**Problem to work on**
From the first line to the last, copy the listing below word for word.
[Start of Attachment]
(** ** sort_values and head *)

(** [sort_values(by, ascending=False)] on one column, as pandas' [nargsort]
    does it: the rows are reversed, argsorted in ascending order with the
    requested [kind], and the outcome is reversed. [argsort] stands for
    numpy's [argsort(kind=...)]; the script does not pass [kind], so it is
    the default, 'quicksort'. *)
Definition ArgSort (A : Type) : Type := (A -> Z) -> list A -> list A.

Definition sort_values_desc {A : Type} (argsort : ArgSort A)
  (by_ : A -> Z) (rows : list A) : list A :=
  rev (argsort by_ (rev rows)).

(** [.head(n)] *)
Definition head {A : Type} (n : nat) (rows : list A) : list A := firstn n rows.

(** [result.sort_values(f, ascending=False).head(n)] *)
Definition topN {A : Type} (argsort : ArgSort A)
  (f : A -> Z) (n : nat) (result : list A) : list A :=
  head n (sort_values_desc argsort f result).

(** A stable ascending sort: numpy's [kind='stable']. *)
Fixpoint insert_stable {A : Type} (f : A -> Z) (x : A) (l : list A) : list A :=
  match l with
  | [] => [x]
  | y :: t => if f x <=? f y then x :: l else y :: insert_stable f x t
  end.

Definition argsort_stable {A : Type} : ArgSort A := fun f l =>
  fold_right (insert_stable f) [] l.

(** Orders on rows induced by the sort column. *)
Definition asc_by {A : Type} (f : A -> Z) (a b : A) : Prop := f a <= f b.
Definition desc_by {A : Type} (f : A -> Z) (a b : A) : Prop := f b <= f a.

(** [l'] lists the rows of [l] with rows of equal sort value in the order
    they have in [l]. *)
Definition same_tie_order {A : Type} (f : A -> Z) (l l' : list A) : Prop :=
  forall v, filter (fun x => f x =? v) l' = filter (fun x => f x =? v) l.

(** ** Dates *)

(** The parts of [pd.to_datetime] that read text. pandas guesses a format
    from the first non-null cell and parses every cell with it; when no
    format can be guessed each cell is parsed on its own by dateutil. *)
Record DateParser := mkDateParser {
  Format : Type;
  guess_datetime_format : string -> option Format;
  strptime : Format -> string -> option Timestamp;
  dateutil_parse : string -> option Timestamp }.

Definition first_valid {A : Type} (s : list (option A)) : option A :=
  hd_error (dropna s).

(** The reader [pd.to_datetime] applies to the cells of a column. *)
Definition cell_parser (P : DateParser) (s : list (option string))
  : string -> option Timestamp :=
  match first_valid s with
  | Some x =>
      match guess_datetime_format P x with
      | Some fmt => strptime P fmt
      | None => dateutil_parse P
      end
  | None => fun _ => None
  end.

(** [pd.to_datetime(series, errors='coerce')]: a cell that is NaN or that
    does not parse becomes NaT; nothing is raised. *)
Definition to_datetime_coerce (P : DateParser) (s : list (option string))
  : list (option Timestamp) :=
  map (fun c => match c with Some x => cell_parser P s x | None => None end) s.

(** A monthly [Period], by its ordinal: the number of months since 1970-01. *)
Definition Period := Z.

(** [Timestamp.to_period("M")] *)
Definition to_period_M (t : Timestamp) : Period :=
  (ts_year t - 1970) * 12 + (ts_month t - 1).

(** [series.dt.to_period("M")]; NaT stays NaT. *)
Definition dt_to_period_M (s : list (option Timestamp)) : list (option Period) :=
  map (option_map to_period_M) s.

(** [Period.to_timestamp()]: the first instant of the month. *)
Definition to_timestamp (p : Period) : Timestamp :=
  mkTimestamp (1970 + p / 12) (p mod 12 + 1) 1 0 0 0.

(** Chronological order of timestamps. *)
Definition ts_fields (t : Timestamp) : list Z :=
  [ts_year t; ts_month t; ts_day t; ts_hour t; ts_minute t; ts_second t].

Definition ts_lt (a b : Timestamp) : Prop :=
  list_cmp Z.compare (ts_fields a) (ts_fields b) = Lt.

(** Lines 66-67:
    [df.groupby(dates.dt.to_period("M")).agg({f: 'sum' ...}).reset_index()]
    followed by [.dt.to_timestamp()] on the key column. The key is a Series
    aligned with the rows of [d]. *)
Definition month_groups (dates : list (option Timestamp)) (d : Dataset)
  : list (Period * list (option Period * Row)) :=
  groupby fst (combine (dt_to_period_M dates) d).

Definition monthlyAggregate (dates : list (option Timestamp)) (d : Dataset)
  (valueFields : list NumField) : list (Timestamp * list Z) :=
  map (fun g => (to_timestamp (fst g), agg_sum valueFields (map snd (snd g))))
      (month_groups dates d).

(** ** Metrics *)

Record MetricSnapshot := mkMetricSnapshot {
  totalOrders : nat;
  uniqueCustomers : nat;
  totalSales : Z;
  avgProfitPerOrder : option Q }.

(** Lines 22-25: the four scalars of the overview. *)
Definition computeSnapshot (d : Dataset) : MetricSnapshot :=
  mkMetricSnapshot
    (Series_nunique (column_num FOrderId d))
    (Series_nunique (column_num FCustomerId d))
    (Series_sum (column_num FSales d))
    (Series_mean (column_num FOrderProfitPerOrder d)).

(** ** The script *)

(** What a chart is drawn from. *)
Inductive ChartData :=
| FrameData (frame : DataFrame)
| MonthlyData (rows : list (Timestamp * list Z))
| GroupData (rows : AggregationResult).

(** The value shown by a metric card. *)
Inductive Scalar :=
| Count (n : nat)
| Amount (z : Z)
| Average (q : option Q).

(** The elements the script can put on the page. [Alert] stands for
    Streamlit's [st.warning] / [st.error] / [st.exception] boxes. *)
Inductive Element :=
| Title
| Header
| Markdown
| Metric (label : string) (value : Scalar)
| Selectbox (label : string) (options : list (option string))
| PlotlyChart (title : string) (data : ChartData)
| Alert (message : string).

Definition is_alert (e : Element) : bool :=
  match e with Alert _ => true | _ => false end.

(** The state of one run: the global [df] and the page built so far. *)
Record App := mkApp { app_df : DataFrame; app_page : list Element }.

Definition Script (A : Type) : Type := App -> A * App.

Definition ret {A : Type} (a : A) : Script A := fun s => (a, s).

Definition bind {A B : Type} (c : Script A) (k : A -> Script B) : Script B :=
  fun s => let (a, s') := c s in k a s'.

Notation "x <- c ;; k" := (bind c (fun x => k))
  (at level 61, c at next level, right associativity).
Notation "c ;;; k" := (bind c (fun _ => k))
  (at level 61, right associativity).

Definition read_df : Script DataFrame := fun s => (app_df s, s).

(** [df['order_date'] = col]: the column is added to (or replaced in) the
    global frame. *)
Definition assign_order_date (col : list (option Timestamp)) : Script unit :=
  fun s => (tt, mkApp (mkDataFrame (df_rows (app_df s)) (Some col)) (app_page s)).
[End of Attachment]
**Exercise solution**
(** ** sort_values and head *)

(** [sort_values(by, ascending=False)] on one column, as pandas' [nargsort]
    does it: the rows are reversed, argsorted in ascending order with the
    requested [kind], and the outcome is reversed. [argsort] stands for
    numpy's [argsort(kind=...)]; the script does not pass [kind], so it is
    the default, 'quicksort'. *)
Definition ArgSort (A : Type) : Type := (A -> Z) -> list A -> list A.

Definition sort_values_desc {A : Type} (argsort : ArgSort A)
  (by_ : A -> Z) (rows : list A) : list A :=
  rev (argsort by_ (rev rows)).

(** [.head(n)] *)
Definition head {A : Type} (n : nat) (rows : list A) : list A := firstn n rows.

(** [result.sort_values(f, ascending=False).head(n)] *)
Definition topN {A : Type} (argsort : ArgSort A)
  (f : A -> Z) (n : nat) (result : list A) : list A :=
  head n (sort_values_desc argsort f result).

(** A stable ascending sort: numpy's [kind='stable']. *)
Fixpoint insert_stable {A : Type} (f : A -> Z) (x : A) (l : list A) : list A :=
  match l with
  | [] => [x]
  | y :: t => if f x <=? f y then x :: l else y :: insert_stable f x t
  end.

Definition argsort_stable {A : Type} : ArgSort A := fun f l =>
  fold_right (insert_stable f) [] l.

(** Orders on rows induced by the sort column. *)
Definition asc_by {A : Type} (f : A -> Z) (a b : A) : Prop := f a <= f b.
Definition desc_by {A : Type} (f : A -> Z) (a b : A) : Prop := f b <= f a.

(** [l'] lists the rows of [l] with rows of equal sort value in the order
    they have in [l]. *)
Definition same_tie_order {A : Type} (f : A -> Z) (l l' : list A) : Prop :=
  forall v, filter (fun x => f x =? v) l' = filter (fun x => f x =? v) l.

(** ** Dates *)

(** The parts of [pd.to_datetime] that read text. pandas guesses a format
    from the first non-null cell and parses every cell with it; when no
    format can be guessed each cell is parsed on its own by dateutil. *)
Record DateParser := mkDateParser {
  Format : Type;
  guess_datetime_format : string -> option Format;
  strptime : Format -> string -> option Timestamp;
  dateutil_parse : string -> option Timestamp }.

Definition first_valid {A : Type} (s : list (option A)) : option A :=
  hd_error (dropna s).

(** The reader [pd.to_datetime] applies to the cells of a column. *)
Definition cell_parser (P : DateParser) (s : list (option string))
  : string -> option Timestamp :=
  match first_valid s with
  | Some x =>
      match guess_datetime_format P x with
      | Some fmt => strptime P fmt
      | None => dateutil_parse P
      end
  | None => fun _ => None
  end.

(** [pd.to_datetime(series, errors='coerce')]: a cell that is NaN or that
    does not parse becomes NaT; nothing is raised. *)
Definition to_datetime_coerce (P : DateParser) (s : list (option string))
  : list (option Timestamp) :=
  map (fun c => match c with Some x => cell_parser P s x | None => None end) s.

(** A monthly [Period], by its ordinal: the number of months since 1970-01. *)
Definition Period := Z.

(** [Timestamp.to_period("M")] *)
Definition to_period_M (t : Timestamp) : Period :=
  (ts_year t - 1970) * 12 + (ts_month t - 1).

(** [series.dt.to_period("M")]; NaT stays NaT. *)
Definition dt_to_period_M (s : list (option Timestamp)) : list (option Period) :=
  map (option_map to_period_M) s.

(** [Period.to_timestamp()]: the first instant of the month. *)
Definition to_timestamp (p : Period) : Timestamp :=
  mkTimestamp (1970 + p / 12) (p mod 12 + 1) 1 0 0 0.

(** Chronological order of timestamps. *)
Definition ts_fields (t : Timestamp) : list Z :=
  [ts_year t; ts_month t; ts_day t; ts_hour t; ts_minute t; ts_second t].

Definition ts_lt (a b : Timestamp) : Prop :=
  list_cmp Z.compare (ts_fields a) (ts_fields b) = Lt.

(** Lines 66-67:
    [df.groupby(dates.dt.to_period("M")).agg({f: 'sum' ...}).reset_index()]
    followed by [.dt.to_timestamp()] on the key column. The key is a Series
    aligned with the rows of [d]. *)
Definition month_groups (dates : list (option Timestamp)) (d : Dataset)
  : list (Period * list (option Period * Row)) :=
  groupby fst (combine (dt_to_period_M dates) d).

Definition monthlyAggregate (dates : list (option Timestamp)) (d : Dataset)
  (valueFields : list NumField) : list (Timestamp * list Z) :=
  map (fun g => (to_timestamp (fst g), agg_sum valueFields (map snd (snd g))))
      (month_groups dates d).

(** ** Metrics *)

Record MetricSnapshot := mkMetricSnapshot {
  totalOrders : nat;
  uniqueCustomers : nat;
  totalSales : Z;
  avgProfitPerOrder : option Q }.

(** Lines 22-25: the four scalars of the overview. *)
Definition computeSnapshot (d : Dataset) : MetricSnapshot :=
  mkMetricSnapshot
    (Series_nunique (column_num FOrderId d))
    (Series_nunique (column_num FCustomerId d))
    (Series_sum (column_num FSales d))
    (Series_mean (column_num FOrderProfitPerOrder d)).

(** ** The script *)

(** What a chart is drawn from. *)
Inductive ChartData :=
| FrameData (frame : DataFrame)
| MonthlyData (rows : list (Timestamp * list Z))
| GroupData (rows : AggregationResult).

(** The value shown by a metric card. *)
Inductive Scalar :=
| Count (n : nat)
| Amount (z : Z)
| Average (q : option Q).

(** The elements the script can put on the page. [Alert] stands for
    Streamlit's [st.warning] / [st.error] / [st.exception] boxes. *)
Inductive Element :=
| Title
| Header
| Markdown
| Metric (label : string) (value : Scalar)
| Selectbox (label : string) (options : list (option string))
| PlotlyChart (title : string) (data : ChartData)
| Alert (message : string).

Definition is_alert (e : Element) : bool :=
  match e with Alert _ => true | _ => false end.

(** The state of one run: the global [df] and the page built so far. *)
Record App := mkApp { app_df : DataFrame; app_page : list Element }.

Definition Script (A : Type) : Type := App -> A * App.

Definition ret {A : Type} (a : A) : Script A := fun s => (a, s).

Definition bind {A B : Type} (c : Script A) (k : A -> Script B) : Script B :=
  fun s => let (a, s') := c s in k a s'.

Notation "x <- c ;; k" := (bind c (fun x => k))
  (at level 61, c at next level, right associativity).
Notation "c ;;; k" := (bind c (fun _ => k))
  (at level 61, right associativity).

Definition read_df : Script DataFrame := fun s => (app_df s, s).

(** [df['order_date'] = col]: the column is added to (or replaced in) the
    global frame. *)
Definition assign_order_date (col : list (option Timestamp)) : Script unit :=
  fun s => (tt, mkApp (mkDataFrame (df_rows (app_df s)) (Some col)) (app_page s)).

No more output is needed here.